=== Section Start ===

Context (Hretained : raw_delete_enabled self = false) (Hcontent : str_len c ≠ 0).

Lemma run_keep_raw result m now dry_run w :
  maybe_delete_raw uuid_hex self partition result m now dry_run w = (w, Done result).
Proof using Hclean Hretained.
  unfold maybe_delete_raw. runs (run_lift _ _ _ (cl_end _ _ Hclean)). 
  by rewrite Hretained, (run_bind _ _ _ w {| g_phase := RETAINED; g_reason := None |}).
Qed.

(** The checks before the manifest is read. *)
Lemma run_closed s d now dry_run :
  closed now → nodes s !! src = Some (Regular c t) →
  compact_one_unlocked uuid_hex self partition now dry_run (calm s d)
  = (existing ← load_manifest mp;
     matches ← manifest_matches_metadata self partition existing (str_len c) t;
     match matches, existing with
     | true, Some m => maybe_delete_raw uuid_hex self partition (up_to_date_result partition m) m now dry_run
     | _, _ => compact_content uuid_hex self partition existing now dry_run
     end) (calm s d).
Proof using Hclean.
  intros [Hover (settle & cutoff & mtime & E1 & E2 & E3 & Hle)] Hs. unfold compact_one_unlocked. cbv zeta.
  runs (run_lift _ _ _ (cl_end _ _ Hclean)). rewrite (proj2 (Z.ltb_ge _ _) Hover).
  rewrite (run_bind _ _ _ _ _ (run_try _ _ _ _ _ _ (run_fmap inl _ _ _ _ (run_stat _ _ _ _ _ Hs)))). cbv beta iota.
  runs (run_lift _ _ _ E1). runs (run_lift _ _ _ E2). rewrite E3, (run_bind _ _ _ (calm s d) mtime) by done.
  by rewrite (proj2 (Z.ltb_ge _ _) Hle).
Qed.

Lemma run_compaction s d now :
  closed now → writable d s → documents s !! mp = None →
  ∃ s', compact_one_unlocked uuid_hex self partition now false (calm s d)
        = (calm s' (S d), Done (compaction_result partition (Some (as_posix out)) "compacted" (st_row_count stats)
                                  (Some (sha256_hex (bytes_of c))) None))
        ∧ published now s' ∧ only_at [temp; out] s s'.
Proof using All.
  intros Hc Hw Hdoc. destruct (run_publish_or_fail s d now Hw) as (s' & E & Hp & Ho). exists s'. split; [|done].
  rewrite run_closed by (done || apply Hw).
  rewrite (run_bind _ _ _ (calm s d) None).
  2: { unfold load_manifest. rewrite (run_bind _ _ _ (calm s d) false); [done|]. apply run_look. by rewrite Hdoc. }
  rewrite (run_bind _ _ _ (calm s d) false) by done. unfold compact_content.
  rewrite (run_bind _ _ _ _ _ (run_try _ _ _ _ _ _ (run_fmap inl _ _ _ _ (run_snapshot _ _ _ _ _ (wr_source _ _ Hw))))).
  cbv beta iota zeta. cbn [snapshot_of ss_size ss_sha256]. rewrite (proj2 (Z.eqb_neq _ _) Hcontent).
  rewrite (run_bind _ _ _ (calm s d) false) by done. runs E. cbv beta iota. by rewrite run_keep_raw.
Qed.

Lemma run_load s d m :
  decoded_manifest (document mp s) = Ok (Some m) → load_manifest mp (calm s d) = (calm s d, Done (Some m)).
Proof using.
  intros E. unfold load_manifest. rewrite (run_bind _ _ _ (calm s d) true).
  2: { apply run_look. unfold document in E. by destruct (documents s !! mp). }
  cbn [negb]. rewrite (run_bind _ _ _ (calm s d) (document mp s)) by (apply run_try; by apply run_look).
  by apply run_lift.
Qed.

Lemma run_up_to_date s d now now' dry_run :
  published now s → closed now' →
  compact_one_unlocked uuid_hex self partition now' dry_run (calm s d)
  = (calm s d, Done (compaction_result partition (Some (as_posix out)) "up_to_date" (st_row_count stats)
                       (Some (sha256_hex (bytes_of c))) None)).
Proof using All.
  intros [Hsrc Hout _ Hm] Hc. rewrite run_closed by done. runs (run_load _ _ _ Hm).
  rewrite (run_bind _ _ _ (calm s d) true); [by rewrite run_keep_raw|].
  unfold manifest_matches_metadata. cbn [verified_manifest m_status m_source_path m_source_size m_source_mtime_ns
    m_output_path m_output_size m_output_sha256 snapshot_of ss_size ss_mtime_ns ss_sha256].
  rewrite String.eqb_refl, !Z.eqb_refl. unfold is_some_eq.
  rewrite (bool_decide_true ("verified" ∈ _)) by by left.
  cbn [negb String.eqb Ascii.eqb Bool.eqb].
  rewrite (bool_decide_true (Some (as_posix out) = _)) by done. cbn [negb]. change (written_here _) with true. cbn [negb].
  rewrite (run_bind _ _ _ (calm s d) false).
  - apply run_try. runs (run_snapshot _ _ _ _ _ Hout). by rewrite !bool_decide_true by done.
  - cbn [default from_option id]. rewrite bool_decide_false by done.
    rewrite (proj2 (String.eqb_neq _ _) (sha256_hex_nonempty _)). cbn [orb].
    by rewrite (run_fmap _ _ _ _ _ (run_is_file _ _ _ _ _ Hout)).
Qed.
(* ===== verification/ShockFacts.v ===== *)
(** * The shock monitor refines its specification

    When a stored dict shows a typed state of [ShockSpec], every operation of
    [ShockMonitor] returns normally, and what it stores and announces shows what
    the specification computes. *)

From stdpp Require Import base numbers strings list sets.
From Stdlib Require Import Ascii ZArith Lia.
From S2P Require Import Prelude PyStr PyFloat PyTime PyDateTime PyDict PyVal Marketdata MarketdataFacts ShockMonitor ShockSpec.

#[local] Open Scope Z_scope.

(** ** When a dict shows a typed state *)

Definition opt_in_range (o : option Z) : Prop := match o with Some u => instant_in_range u = true | None => True end.
Definition positive (x : float) : Prop := fltb (f_of_Z 0) x = true.
Definition known_provider (p : string) : Prop := p ≠ "" ∧ p ≠ UNKNOWN_PROVIDER.

(** Evaluate the keys that are put together from a phase. *)
Ltac phase_keys :=
  repeat match goal with
         | |- context [?a +:+ ?b] => let v := eval vm_compute in (a +:+ b) in change (a +:+ b) with v
         | H : context [?a +:+ ?b] |- _ => let v := eval vm_compute in (a +:+ b) in change (a +:+ b) with v in H
         end.

Section shows.
Context (settings : IntradayShockSettings).

(** An instant that the windows can be added to. *)
Definition roomy (u : Z) : Prop :=
  instant_in_range u = true ∧ instant_in_range (u + event_expiry_seconds settings * SECOND) = true
  ∧ instant_in_range (u + reclaim_window_seconds settings * SECOND) = true.
(** What a ready lease and state agree on. *)
Record agreed (lease state : pydict) (now : Z) (max_age : float) (u : Z) (w : string) : Prop := {
  ag_lease_source : parse_at (vget "last_accepted_source_at" lease) = Ok (Some u);
  ag_state_source : parse_at (vget "last_source_at" state) = Ok (Some u);
  ag_lease_writer : text_of (vget "writer_instance_id" lease) = Some w;
  ag_state_writer : text_of (vget "writer_instance_id" state) = Some w;
  ag_fresh : fresh_age (age_seconds now (Some u)) max_age TOLERANCE = true;
  ag_ok : is_true (vget "ok" lease) = true;
}.

Lemma time_reasons_nil t fresh a b : time_reasons t fresh a b = [] → ∃ u, t = Some u ∧ fresh = true.
Proof. destruct t as [u|]; [|done]. destruct fresh; [|done]. by exists u. Qed.

Lemma lease_reasons_nil lease : lease_reasons lease = [] → is_true (vget "ok" lease) = true.
Proof.
  unfold lease_reasons. intros H. repeat match type of H with _ ++ _ = [] => apply app_nil in H as [? H] end.
  match goal with H : note _ "lease_not_healthy" = [] |- _ => by apply note_nil, negb_false_iff in H end.
Qed.

Lemma writer_reasons_nil lease state :
  writer_reasons lease state = [] →
  ∃ w, text_of (vget "writer_instance_id" lease) = Some w ∧ text_of (vget "writer_instance_id" state) = Some w.
Proof.
  unfold writer_reasons. intros H. repeat match type of H with _ ++ _ = [] => apply app_nil in H as [? H] end.
  destruct (text_of (vget "writer_instance_id" lease)) as [w|]; [|done].
  destruct (text_of (vget "writer_instance_id" state)) as [w'|]; [|done].
  match goal with H : note _ "writer_instance_mismatch" = [] |- _ => apply note_nil, negb_false_iff, String.eqb_eq in H as -> end.
  by exists w'.
Qed.

Lemma ready_agreed lease state now max_age r :
  evaluate_es_bar_consumer_readiness lease state now max_age = Ok r → is_true (vget "ready" r) = true →
  ∃ u w, agreed lease state now max_age u w.
Proof.
  unfold evaluate_es_bar_consumer_readiness. intros H Hr. res_inv.
  match type of Hr with context [bool_decide (dedup_keep_first [] ?l = [])] => set (reasons := l) in * end.
  revert Hr. look_display. cbn [is_true]. intros Hr.
  destruct (bool_decide (dedup_keep_first [] reasons = [])) eqn:Ed; [|done]. apply bool_decide_eq_true_1, dedup_nil in Ed.
  subst reasons. clear Hr. repeat match type of Ed with _ ++ _ = [] => apply app_nil in Ed as [? Ed] end.
  match goal with H : lease_reasons lease = [] |- _ => apply lease_reasons_nil in H as Hok end.
  match goal with H : writer_reasons lease state = [] |- _ => apply writer_reasons_nil in H as (w & Hw1 & Hw2) end.
  match goal with H : time_reasons x2 _ _ _ = [] |- _ => apply time_reasons_nil in H as (u & -> & Hfresh) end.
  apply note_nil in Ed. cbn [is_none_opt orb] in Ed. apply negb_false_iff, bool_decide_eq_true_1 in Ed. subst x3.
  by exists u, w.
Qed.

=== Section End ===

▶ _What the task requires_
Quote, with nothing altered, all lines from the start of the entries to the line that carries "matches ← manifest_matches_metadata", inclusive.

▶ _Problem solution_
Context (Hretained : raw_delete_enabled self = false) (Hcontent : str_len c ≠ 0).

Lemma run_keep_raw result m now dry_run w :
  maybe_delete_raw uuid_hex self partition result m now dry_run w = (w, Done result).
Proof using Hclean Hretained.
  unfold maybe_delete_raw. runs (run_lift _ _ _ (cl_end _ _ Hclean)). 
  by rewrite Hretained, (run_bind _ _ _ w {| g_phase := RETAINED; g_reason := None |}).
Qed.

(** The checks before the manifest is read. *)
Lemma run_closed s d now dry_run :
  closed now → nodes s !! src = Some (Regular c t) →
  compact_one_unlocked uuid_hex self partition now dry_run (calm s d)
  = (existing ← load_manifest mp;
     matches ← manifest_matches_metadata self partition existing (str_len c) t;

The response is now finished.